8 marzo

Donne, lavoro e discriminazione: le vostre storie

Discriminate, additate, offese. Spinte, spesso, alle dimissioni dal proprio posto di lavoro solo perché donne o mamme. O ancora derise, sottovalutate, non apprezzate.

Sono tante le storie che le donne possono raccontare dai loro posti di lavoro: la stragrande maggioranza di loro hanno avuto a che vedere con la difficoltà, giorno dopo giorno, di dover dimostrare sempre qualcosa in più rispetto ai loro colleghi maschi; con il cercare di arrivare a conciliare tutto – famiglia, casa, lavoro – per sentirsi alla fine sempre in difetto di qualcosa e fare i conti, in molti casi, con i sensi di colpa.

In questi giorni vi abbiamo condotto, attraverso i nostri articoli, a una rilettura dell’8 marzo non come festa delle donne, ma come occasione di ricordo e riflessione: una mamma su quattro perde il lavoro entro i due anni del figlio, e nonostante gli sforzi, spesso tra figli, casa e lavoro sembra di correre una corsa a ostacoli senza fine.

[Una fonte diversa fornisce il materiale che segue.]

(* ===== verification/MsgWelcome.v ===== *)
(** * MsgWelcome: WELCOME and GRANT (wire/messages/welcome.hpp, grant.hpp)

    The hub's answers: what the session was granted.  A float is its bit pattern. *)

From S2P Require Import Prelude CborItem CborReader CborWriter CborMessage MsgWish MsgTrust MsgHello.

Definition kWelcomeMaxGrants : Z := 16.
Definition kWelcomeMaxGrantedPublishes : Z := 8.
Definition kGrantMsgMaxGrants : Z := 16.
Definition schedule_horizon_max_ms : Z := 1000.
Definition deadman_default_ms : Z := 600.
Definition AccessLevel_configure : Z := 2.
Definition kIdentityProductMaxBytes : nat := 32.
Definition kIdentityFwVersionMaxBytes : nat := 24.
Definition kIdentityHubNameMaxBytes : nat := 32.

Record Grant := mkGrant {
  gr_channel_id : Z; gr_granted_rate_hz : Z; gr_priority : Z }.

Definition Grant_new : Grant :=
  {| gr_channel_id := 0; gr_granted_rate_hz := 0; gr_priority := 0 |}.

Definition set_gr_channel_id (v : Z) (m : Grant) : Grant :=
  {| gr_channel_id := v; gr_granted_rate_hz := gr_granted_rate_hz m;
     gr_priority := gr_priority m |}.
Definition set_gr_granted_rate_hz (v : Z) (m : Grant) : Grant :=
  {| gr_channel_id := gr_channel_id m; gr_granted_rate_hz := v; gr_priority := gr_priority m |}.
Definition set_gr_priority (v : Z) (m : Grant) : Grant :=
  {| gr_channel_id := gr_channel_id m; gr_granted_rate_hz := gr_granted_rate_hz m;
     gr_priority := v |}.

Record GrantedPublish := mkGrantedPublish {
  gp_channel_id : Z; gp_granted_rate_hz : Z; gp_burst : option Z; gp_schedule_latency_us : Z;
     gp_schedule_horizon_ms : Z }.

Definition GrantedPublish_new : GrantedPublish :=
  {| gp_channel_id := 0; gp_granted_rate_hz := 0; gp_burst := None; gp_schedule_latency_us := 0;
     gp_schedule_horizon_ms := 0 |}.

Definition set_gp_channel_id (v : Z) (m : GrantedPublish) : GrantedPublish :=
  {| gp_channel_id := v; gp_granted_rate_hz := gp_granted_rate_hz m; gp_burst := gp_burst m;
     gp_schedule_latency_us := gp_schedule_latency_us m;
     gp_schedule_horizon_ms := gp_schedule_horizon_ms m |}.
Definition set_gp_granted_rate_hz (v : Z) (m : GrantedPublish) : GrantedPublish :=
  {| gp_channel_id := gp_channel_id m; gp_granted_rate_hz := v; gp_burst := gp_burst m;
     gp_schedule_latency_us := gp_schedule_latency_us m;
     gp_schedule_horizon_ms := gp_schedule_horizon_ms m |}.
Definition set_gp_burst (v : option Z) (m : GrantedPublish) : GrantedPublish :=
  {| gp_channel_id := gp_channel_id m; gp_granted_rate_hz := gp_granted_rate_hz m; gp_burst := v;
     gp_schedule_latency_us := gp_schedule_latency_us m;
     gp_schedule_horizon_ms := gp_schedule_horizon_ms m |}.
Definition set_gp_schedule_latency_us (v : Z) (m : GrantedPublish) : GrantedPublish :=
  {| gp_channel_id := gp_channel_id m; gp_granted_rate_hz := gp_granted_rate_hz m;
     gp_burst := gp_burst m; gp_schedule_latency_us := v;
     gp_schedule_horizon_ms := gp_schedule_horizon_ms m |}.
Definition set_gp_schedule_horizon_ms (v : Z) (m : GrantedPublish) : GrantedPublish :=
  {| gp_channel_id := gp_channel_id m; gp_granted_rate_hz := gp_granted_rate_hz m;
     gp_burst := gp_burst m; gp_schedule_latency_us := gp_schedule_latency_us m;
     gp_schedule_horizon_ms := v |}.

Definition encodeGrantEntry (g : Grant) : CborWriter -> CborWriter :=
  mapHeader 3
  ;;; (key CborKey.priority ;;; uintVal (gr_priority g))
  ;;; (key CborKey.granted_rate_hz ;;; f32Val (gr_granted_rate_hz g))
  ;;; (key CborKey.channel_id ;;; uintVal (gr_channel_id g)).

Definition grant_entry_field (k : Z) (g : Grant) : ItemReader Grant :=
  if k =? CborKey.channel_id then reading p_uint (fun v => ok (set_gr_channel_id (u16 v) g))
  else if k =? CborKey.granted_rate_hz then reading p_f32 (fun v => ok (set_gr_granted_rate_hz v g))
  else if k =? CborKey.priority then reading p_uint (fun v => ok (set_gr_priority (u8 v) g))
  else skipping g.

Definition p_grant_entry : ItemReader Grant := fields (fun _ => ok Grant_new) grant_entry_field.

Definition encodeGrantedPublish (p : GrantedPublish) : CborWriter -> CborWriter :=
  mapHeader (2 + Z.b2z (has (gp_burst p)) + Z.b2z (nonzero (gp_schedule_latency_us p))
             + Z.b2z (nonzero (gp_schedule_horizon_ms p)))
  ;;; (key CborKey.granted_rate_hz ;;; f32Val (gp_granted_rate_hz p))
  ;;; (key CborKey.channel_id ;;; uintVal (gp_channel_id p))
  ;;; w_opt (gp_burst p) (fun v => key CborKey.burst ;;; f32Val v)
  ;;; w_if (nonzero (gp_schedule_latency_us p)) (key CborKey.schedule_latency_us ;;; uintVal (gp_schedule_latency_us p))
  ;;; w_if (nonzero (gp_schedule_horizon_ms p)) (key CborKey.schedule_horizon_ms ;;; uintVal (gp_schedule_horizon_ms p)).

Vi abbiamo fatto conoscere, o scoprire, due donne su tutte che hanno lottato e lottano su questo territorio: Donatella Tellini, che ha dedicato la sua vita alla lotta in difesa delle donne e non solo, ed Adriana Tronca, viticultrice forte e tenace che segue la sua strada “perché il richiamo del sangue è più forte di tutto”.

In tante avete scritto e raccontato a Il Capoluogo le vostre storie di discriminazione.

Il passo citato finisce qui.